Union Center World War II Monument Gets a New Home
The Union Center World War II Monument has a new home. A dedication on Memorial Day outside of the Union Center Fire Department recognized county veterans who served in World War II. Allison H. Vincent is just one of three surviving men with his name etched in stone. Gabrielle Lucivero shares just what it meant for his friends, family, and community members to see this monument in a place where it can be appreciated.
ENDICOTT, N.Y. -- The Union Center World War II Veteran’s Memorial now sits proudly outside of the community's fire department, but that wasn't always the case. For Lyn Galbreath, whose father's name is on the plaque, the move was not a moment too soon.

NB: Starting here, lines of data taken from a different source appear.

(* ===== verification/CanvasEdit.v ===== *)
(** * Editing on the canvas (components/editor_canvas.js)

    The handlers of the canvas that select, add, connect, insert and delete, in
    editor mode; in widget mode [canEdit] is false and they do nothing.  Two of
    them finish in a timer: [ce_insert] and [ce_connect] are the timers that are
    pending, [insert_timer] and [connect_timer] the moment they fire.  The place
    of an event on the canvas is an argument. *)

From S2P Require Import Prelude JsMap JsValue JsNumber Socket Connection Node Nodes Editor EditorInv Adapter AdapterInv AdapterEquiv AdapterRun History HistoryTimeline Commands Store StoreInv StoreRun StoreBatch WorkflowCommands Dimensions Geometry ViewportHook Drawing Dfs GraphUtils Dagre Layout CanvasTidy Clipboard ClipboardCopy.

(** What [_insertNodeIntoConnection] remembers for its timer. *)
Record insertion := Insertion {
  in_node : string;
  in_conn : ui_connection;
}.

Record canvas_edit := CanvasEdit {
  ce_store : store;
  ce_insert : option (string * jsval * jsval);
  ce_connect : option insertion;
}.

Definition new_canvas_edit (s : store) : canvas_edit := CanvasEdit s None None.
Definition with_ce_store (c : canvas_edit) (s : store) : canvas_edit := CanvasEdit s (ce_insert c) (ce_connect c).

Section handlers.
Context (reg : odoo_registry) (dims : DimensionConfig).

(** [clearSelection()] *)
Definition clearSelection (s : store) : store := if canEdit s then select s [] [] else s.

(** [onCanvasClick(ev)] *)
Definition onCanvasClick (s : store) (justCompletedSelection onBackground : bool) : store :=
  if justCompletedSelection then s else if onBackground then clearSelection s else s.

(** [onDrop(ev)]; [type] is the data of the drag, empty when it is another one. *)
Definition onDrop (s : store) (type : string) (pos : position) : store :=
  if negb (canEdit s) then s
  else if type =s "" then s
  else (addNode reg s type (Position (num_of_Z (num_round (pos_x pos))) (num_of_Z (num_round (pos_y pos))))).1.

(** [onNodeSelect(node, event)]; [ctrl] is whether Ctrl or Meta is held. *)
Definition onNodeSelect (s : store) (nodeId : string) (ctrl : bool) : store :=
  if negb (canEdit s) then s
  else
    let currentSelection := (selection (st_ui s)).1 in
    if ctrl then
      if bool_decide (nodeId ∈ currentSelection)
      then select s (bfilter (λ i, negb (i =s nodeId)) currentSelection) []
      else select s (currentSelection ++ [nodeId]) []
    else select s [nodeId] [].

Definition onConnectionSelect (s : store) (connId : string) : store :=
  if negb (canEdit s) then s else select s [] [connId].

(** [isInExecutionView] *)
Definition isInExecutionView (s : store) : bool := (ui_executionView (st_ui s)).1.

Definition shown_node (s : store) (nodeId : string) : option ui_node :=
  find_first (λ n, bool_decide (ui_id n = Some nodeId)) (state_nodes (st_adapter s)).

(** [onNodeOpenConfig(nodeId)], and with it [onNodeDoubleClick] and [onNodeExecute]. *)
Definition onNodeOpenConfig (s : store) (nodeId : string) : store :=
  if negb (canEdit s) && negb (isInExecutionView s) then s
  else match shown_node s nodeId with
       | None => s
       | Some _ => openPanel s "config" (Some nodeId)
       end.

Definition onNodeDoubleClick (s : store) (nodeId : string) : store :=
  if negb (canEdit s) && negb (isInExecutionView s) then s else onNodeOpenConfig s nodeId.

Definition onNodeExecute (s : store) (nodeId : string) : store :=
  if negb (canEdit s) then s
  else match shown_node s nodeId with
       | None => s
       | Some _ => openPanel s "config" (Some nodeId)
       end.

(** The pairs [onNodeDelete] connects: every way into the node with every way
    out, except back to where it came from. *)
Definition bridge_pairs (incoming outgoing : list ui_connection) : list (ui_connection * ui_connection) :=
  inc ← incoming; (λ out, (inc, out)) <$> bfilter (λ out, negb (uc_source inc =s uc_target out)) outgoing.

Definition bridge (s : store) (p : ui_connection * ui_connection) : store :=
  (addConnection s (uc_source p.1) (uc_sourceHandle p.1) (uc_target p.2) (uc_targetHandle p.2)).1.

(** [onNodeDelete(nodeId)] *)
Definition onNodeDelete (s : store) (nodeId : string) : store :=
  if negb (canEdit s) then s
  else
    let connections := state_connections (st_adapter s) in
    let incoming := bfilter (λ c, uc_target c =s nodeId) connections in
    let outgoing := bfilter (λ c, uc_source c =s nodeId) connections in
    let s := (removeNode reg s nodeId).1 in
    let current := (selection (st_ui s)).1 in
    let s := if bool_decide (nodeId ∈ current)
             then select s (bfilter (λ i, negb (i =s nodeId)) current) [] else s in
    foldl bridge s (bridge_pairs incoming outgoing).

Definition onNodeToggleDisable (s : store) (nodeId : string) : store * list effect :=
  if negb (canEdit s) then (s, []) else toggleDisable s nodeId.

(** [onCanvasContextMenu(ev)] *)
Definition onCanvasContextMenu (s : store) (onBackground : bool) (client : position) (root : rect) : store :=
  if negb (canEdit s) then s
  else if negb onBackground then s
  else
    let canvasPos := screenToCanvas client root (Viewport (pos_x (pan (st_ui s))) (pos_y (pan (st_ui s))) (zoom (st_ui s))) in
    openNodeMenu s (pos_x client - r_x root)%Qc (pos_y client - r_y root)%Qc (pos_x canvasPos) (pos_y canvasPos)
      (Some "default") (Some JNull).

(** [onAddNodeClick(ev)]; [btn] is the rectangle of the button. *)
Definition onAddNodeClick (s : store) (root btn : rect) : store :=
  if negb (canEdit s) then s
  else
    let x := (r_x btn - r_x root)%Qc in
    let y := (r_y btn + r_height btn - r_y root + num_of_Z 8)%Qc in
    let middle := Position (r_x root + half (r_width root))%Qc (r_y root + half (r_height root))%Qc in
    let canvasPos := screenToCanvas middle root (Viewport (pos_x (pan (st_ui s))) (pos_y (pan (st_ui s))) (zoom (st_ui s))) in
    openNodeMenu s x y (pos_x canvasPos) (pos_y canvasPos) (Some "large") (Some JNull).

Definition quick_add_context (nodeId socketKey : string) : jsval :=
  JObj [("type", JStr "quickAdd"); ("sourceNodeId", JStr nodeId); ("sourceSocketKey", JStr socketKey)].

(** [onSocketQuickAdd({ nodeId, socketKey })] *)
Definition onSocketQuickAdd (s : store) (nodeId socketKey : string) : store :=
  if negb (canEdit s) then s
  else match shown_node s nodeId with
       | None => s
       | Some node =>
           let socketPos := getSocketPosition dims node socketKey OutputSocket in
           let screenPos := canvasToScreen (pos_x socketPos) (pos_y socketPos)
             (Viewport (pos_x (pan (st_ui s))) (pos_y (pan (st_ui s))) (zoom (st_ui s))) in
           openNodeMenu s (pos_x screenPos + num_of_Z 30)%Qc (pos_y screenPos - num_of_Z 100)%Qc
             (pos_x socketPos + num_of_Z 150)%Qc (pos_y socketPos - num_of_Z 20)%Qc (Some "default")
             (Some (quick_add_context nodeId socketKey))
       end.

(** [_insertNodeIntoConnection(nodeType, { connectionId, position })] up to its timer. *)
Definition insertNodeIntoConnection (c : canvas_edit) (nodeType connectionId : string) (pos : position)
    : canvas_edit :=
  let s := ce_store c in
  if negb (canEdit s) then c
  else match find_first (λ x, uc_id x =s connectionId) (state_connections (st_adapter s)) with
       | None => c
       | Some conn =>
           match addNode reg s nodeType pos with
           | (s, None) => with_ce_store c s
           | (s, Some newNodeId) =>
               let s := (removeConnection s connectionId).1 in
               CanvasEdit s (ce_insert c) (Some (Insertion newNodeId conn))
           end
       end.

(** [Object.keys(sockets)[0]]; an empty key counts as none. *)
Definition first_key {A} (l : list (string * A)) : option string :=
  match jkeys l with
  | k :: _ => if k =s "" then None else Some k
  | [] => None
  end.

(** The timer of [_insertNodeIntoConnection]. *)
Definition connect_timer (c : canvas_edit) : canvas_edit :=
  match ce_connect c with
  | None => c
  | Some i =>
      let c := CanvasEdit (ce_store c) (ce_insert c) None in
      let s := ce_store c in
      match shown_node s (in_node i) with
      | None => c
      | Some newNode =>
          match first_key (ui_inputs newNode) with
          | None => c
          | Some newNodeInputKey =>
              let conn := in_conn i in
              let s := (addConnection s (uc_source conn) (uc_sourceHandle conn) (in_node i) newNodeInputKey).1 in
              let s := match first_key (ui_outputs newNode) with
                       | Some newNodeOutputKey =>
                           (addConnection s (in_node i) newNodeOutputKey (uc_target conn) (uc_targetHandle conn)).1
                       | None => s
                       end in
              with_ce_store c s
          end
      end
  end.

(** [onNodeMenuSelect(nodeType, connectionContext)] *)
Definition onNodeMenuSelect (c : canvas_edit) (nodeType : string) (context : jsval) : canvas_edit :=
  let s := ce_store c in
  if negb (canEdit s) then c
  else
    let m := nodeMenu (st_ui s) in
    let position := Position (nm_canvasX m - half (nodeWidth dims))%Qc (nm_canvasY m) in
    let type := prop context "type" in
    if truthy context && (strict_eq type (JStr "quickAdd") || strict_eq type (JStr "dragConnect")) then
      match addNode reg s nodeType position with
      | (s, Some newNodeId) =>
          CanvasEdit s (Some (newNodeId, prop context "sourceNodeId", prop context "sourceSocketKey")) (ce_connect c)
      | (s, None) => with_ce_store c s
      end
    else if truthy context && truthy (prop context "connectionId") then
      match prop context "connectionId" with
      | JStr connectionId => insertNodeIntoConnection c nodeType connectionId position
      | _ => c
      end
    else with_ce_store c (addNode reg s nodeType position).1.

(** Its timer: the new node is connected to the socket the menu was opened from. *)
Definition insert_timer (c : canvas_edit) : canvas_edit :=
  match ce_insert c with
  | None => c
  | Some (newNodeId, sourceNodeId, sourceSocketKey) =>
      let c := CanvasEdit (ce_store c) None (ce_connect c) in
      match shown_node (ce_store c) newNodeId with
      | None => c
      | Some newNode =>
          match first_key (ui_inputs newNode), sourceNodeId, sourceSocketKey with
          | Some firstInputKey, JStr src, JStr sh =>
              with_ce_store c (addConnection (ce_store c) src sh newNodeId firstInputKey).1
          | _, _, _ => c
          end
      end
  end.

(** [onNodeMenuClose()] *)
Definition onNodeMenuClose (w : drawing) : drawing :=
  if negb (canEdit (dw_store w)) then w
  else let w := cancelConnection w in on_drawing_store w (closeNodeMenu (dw_store w)).

(** [removeConnectionById(connectionId)] *)
Definition removeConnectionById (s : store) (connectionId : string) : store :=
  if negb (canEdit s) then s
  else setHoveredConnection (removeConnection s connectionId).1 None None None.

(** [onConfigPanelClose()] and [onConfigPanelSave(values)]; the dialog is in
    [CanvasHover]. *)
Definition onConfigPanelClose (s : store) : store :=
  if negb (canEdit s) && negb (isInExecutionView s) then s else closePanel s "config".

Definition onConfigPanelSave (s : store) : store * list effect :=
  if negb (canEdit s) then (s, [])
  else match configNodeId (panels (st_ui s)) with
       | None => (s, [])
       | Some nodeId =>
           if nodeId =s "" then (s, [])
           else (onConfigPanelClose s, if autoSave s then [Trigger "save" JUndef] else [])
       end.

Definition onUndo (s : store) : store * outcome unit * list effect :=
  if negb (canEdit s) then (s, Ret tt, [])
  else let '(s, r, es) := undo s in (s, r ≫= (λ _, Ret tt), es).
Definition onRedo (s : store) : store * outcome unit * list effect :=
  if negb (canEdit s) then (s, Ret tt, [])
  else let '(s, r, es) := redo s in (s, r ≫= (λ _, Ret tt), es).
End handlers.

(** ** Adding connections *)

Section facts.
Context (reg : odoo_registry) (Hreg : odoo_ok reg).
Notation inv := (adapter_inv reg).
Implicit Types (s : store).

Lemma store_addConnection_adapter s src sh tgt th :
  st_adapter (addConnection s src sh tgt th).1 = (Adapter.addConnection (st_adapter s) src sh tgt th).1.
Proof using Type.
  unfold addConnection. rewrite on_adapter_spec. destruct (Adapter.addConnection _ _ _ _ _) as [b [x|]]; simpl;
    by rewrite ?record_adapter.
Qed.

"Well, it was in the middle of traffic, let's face it, in somebody's yard. So they're moving it makes it so much easier for everyone to take and appreciate and see those names,” said Lyn Galbreath, Allison H. Vincent's daughter.
Allison H. Vincent is one of just three surviving men with his name etched in the monument. The community was proud to be able to thank him for his service, once again.
"Like I said, it's America's greatest generation, and it is. If it wasn't for people like Allison we wouldn't be here,” said Robert Wood, the commander of American Legion Post 1700
But moving the monument wasn't easy, it was a community effort, just as it was when it was first built.
"It was a community project back in 1945, and this is the original picture of the monument of what it started out to be -- a big board with hand written letters on it,” said James Davis, the Western Broome Parade Committee president
While friends and family of veterans are happy to see this monument in its new home, they're mostly thankful for the reminder that it carries with it every day of the year.
"I feel so honored and so pleased that there's so many people that are still, have come around to recognizing the dedication our service people have given,” said Galbreath.